96 image chips
How to export thousands of image chips from Earth Engine in a few minutes¶
This source code of this notebook was adopted from the Medium post - Fast(er) Downloads by Noel Gorelick. Credits to Noel.
Due to the limitation of the multiprocessing package, the functionality of this notebook can only be run in the top-level. Therefore, it could not be implemented as a function under geemap.
Install packages¶
Uncomment the following line to install the required packages.
# !pip install geemap retry
Import libraries¶
import ee
import geemap
import logging
import multiprocessing
import os
import requests
import shutil
from retry import retry
Initialize GEE to use the high-volume endpoint¶
ee.Initialize(opt_url="https://earthengine-highvolume.googleapis.com")
Create an interactive map¶
Map = geemap.Map()
Map
Define the Region of Interest (ROI)¶
You can use the drawing tools on the map to draw an ROI, then you can use Map.user_roi
to retrieve the geometry. Alternatively, you can define the ROI as an ee.Geometry as shown below.
# region = Map.user_roi
region = ee.Geometry.Polygon(
[
[
[-122.513695, 37.707998],
[-122.513695, 37.804359],
[-122.371902, 37.804359],
[-122.371902, 37.707998],
[-122.513695, 37.707998],
]
],
None,
False,
)
Define the image source¶
Using the 1-m NAIP imagery.
image = (
ee.ImageCollection("USDA/NAIP/DOQQ")
.filterBounds(region)
.filterDate("2020", "2021")
.mosaic()
.clip(region)
.select("N", "R", "G")
)
Using the 10-m Sentinel-2 imagery.
# image = ee.ImageCollection('COPERNICUS/S2_SR') \
# .filterBounds(region) \
# .filterDate('2021', '2022') \
# .select('B8', 'B4', 'B3') \
# .median() \
# .visualize(min=0, max=4000) \
# .clip(region)
Set parameters¶
If you want the exported images to have coordinate system, change format
to GEO_TIFF
. Otherwise, you can use png
or jpg
formats.
params = {
"count": 100, # How many image chips to export
"buffer": 127, # The buffer distance (m) around each point
"scale": 100, # The scale to do stratified sampling
"seed": 1, # A randomization seed to use for subsampling.
"dimensions": "256x256", # The dimension of each image chip
"format": "png", # The output image format, can be png, jpg, ZIPPED_GEO_TIFF, GEO_TIFF, NPY
"prefix": "tile_", # The filename prefix
"processes": 25, # How many processes to used for parallel processing
"out_dir": ".", # The output directory.

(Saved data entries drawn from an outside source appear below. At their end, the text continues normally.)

(** X13. A request whose call stays pending leaves its identity tracked
    with a pending proxy, and the table grows by one entry exactly when
    the identity was not tracked before: an identity never holds two
    entries. *)
Theorem request_tracks_one_entry_per_identity
  managerOptions evs env url requestPromise p o :
  let st := run evs (new_RequestManager managerOptions) in
  let requestId :=
    _generateRequestId env url (Options.requestKey o) (Options.noCancel o) in
  yields requestPromise = Some p ->
  stays_tracked p = true ->
  exists r st',
    request env url requestPromise o st = (Normal r, st') /\
    JSMap.get requestId (activeRequests st') = Some r /\
    isActive requestId st' = true /\
    wrapper_state r st' = Some Pending /\
    getActiveCount st' =
      if isActive requestId st then getActiveCount st else S (getActiveCount st).
Proof.
  intros st requestId Y T. unfold request. fold requestId.
  pose proof (WF_run managerOptions evs) as W. fold st in W.
  destruct (_request_phases requestId requestPromise o st) as (c & st1 & E1 & H).
  pose proof (external_choose_controller o st) as O1. rewrite E1 in O1.
  destruct (prepare_call_yields requestPromise p o c st1 Y) as (st2 & E2 & O2).
  rewrite E2 in H. cbv zeta in H.
  destruct (outside_trans _ _ _ O1 O2) as (A2 & I2 & _). simpl in A2, I2.
  set (st3 := if Options.noCancel o then st2 else exec (cancel requestId) st2) in *.
  destruct H as (st4 & st5 & E4 & E5 & E).
  destruct (register_spec requestId p o c st3) as (st4' & E4' & A4 & I4 & _).
  rewrite E4 in E4'. injection E4' as <-.
  destruct (attach_stays_tracked
              {| k_requestId := requestId; k_requestInfo := length (infos st3) |}
              p st4 T) as (st5' & E5' & A5 & I5 & _).
  rewrite E5 in E5'. injection E5' as <-.
  assert (L3 : length (JSMap.set requestId (length (infos st3)) (activeRequests st3))
               = if JSMap.has requestId (activeRequests st)
                 then length (activeRequests st)
                 else S (length (activeRequests st))).
  { rewrite set_length. subst st3. destruct (Options.noCancel o).
    - now rewrite A2.
    - unfold exec, JSMap.has.
      destruct (JSMap.get requestId (activeRequests st)) as [r0|] eqn:G.
      + assert (G2 : JSMap.get requestId (activeRequests st2) = Some r0)
          by now rewrite A2.
        destruct (cancel_present _ _ _ G2) as (s & ef & Ec & Ac & _).
        rewrite Ec. simpl. rewrite Ac, JSMapFacts.get_delete_same, A2.
        exact (delete_length _ _ _ (wf_keys _ W) G).
      + assert (G2 : JSMap.get requestId (activeRequests st2) = None)
          by now rewrite A2.
        rewrite (cancel_absent _ _ G2). simpl. now rewrite G2, A2. }
  exists (length (infos st3)), st5. split; [exact E|].
  assert (G5 : JSMap.get requestId (activeRequests st5) = Some (length (infos st3))).
  { rewrite A5, A4. apply JSMapFacts.get_set_same. }
  split; [exact G5|]. split; [unfold isActive, JSMap.has; now rewrite G5|].
  split.
  - unfold wrapper_state, read_info.
    now rewrite I5, I4, nth_error_app2, Nat.sub_diag by lia.
  - unfold getActiveCount, JSMap.size, isActive. now rewrite A5, A4.
Qed.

Default to the current working directly
}
Add layers to map¶
Map.addLayer(image, {}, "Image")
Map.addLayer(region, {}, "ROI", False)
Map.setCenter(-122.4415, 37.7555, 12)
Map
Generate a list of work items¶
In the example, we are going to generate 1000 points using the stratified random sampling, which requires a classBand
. It is the name of the band containing the classes to use for stratification. If unspecified, the first band of the input image is used. Therefore, we have toADD a new band with a constant value (e.g., 1) to the image. The result of the getRequests()
function returns a list of dictionaries containing points.
def getRequests():
img = ee.Image(1).rename("Class").addBands(image)
points = img.stratifiedSample(
numPoints=params["count"],
region=region,
scale=params["scale"],
seed=params["seed"],
geometries=True,
)
Map.data = points
return points.aggregate_array(".geo").getInfo()
Create a function for downloading image¶
The getResult()
function then takes one of those points and generates an image centered on that location, which is then downloaded as a PNG and saved to a file. This function uses image.getThumbURL()
to select the pixels, however you could also use image.getDownloadURL()
if you wanted the output to be in GeoTIFF or NumPy format (source).
@retry(tries=10, delay=1, backoff=2)
def getResult(index, point):
point = ee.Geometry.Point(point["coordinates"])
region = point.buffer(params["buffer"]).bounds()
if params["format"] in ["png", "jpg"]:
url = image.getThumbURL(
{
"region": region,
"dimensions": params["dimensions"],
"format": params["format"],
}
)
else:
url = image.getDownloadURL(
{
"region": region,
"dimensions": params["dimensions"],
"format": params["format"],
}
)
if params["format"] == "GEO_TIFF":
ext = "tif"
else:
ext = params["format"]
r = requests.get(url, stream=True)
if r.status_code != 200:
r.raise_for_status()
out_dir = os.path.abspath(params["out_dir"])
basename = str(index).zfill(len(str(params["count"])))
filename = f"{out_dir}/{params['prefix']}{basename}.{ext}"
with open(filename, "wb") as out_file:
shutil.copyfileobj(r.raw, out_file)
print("Done: ", basename)
Download images¶
%%time
logging.basicConfig()
items = getRequests()
pool = multiprocessing.Pool(params["processes"])
pool.starmap(getResult, enumerate(items))
pool.close()
Retrieve sample points¶
Map.addLayer(Map.data, {}, "Sample points")
Map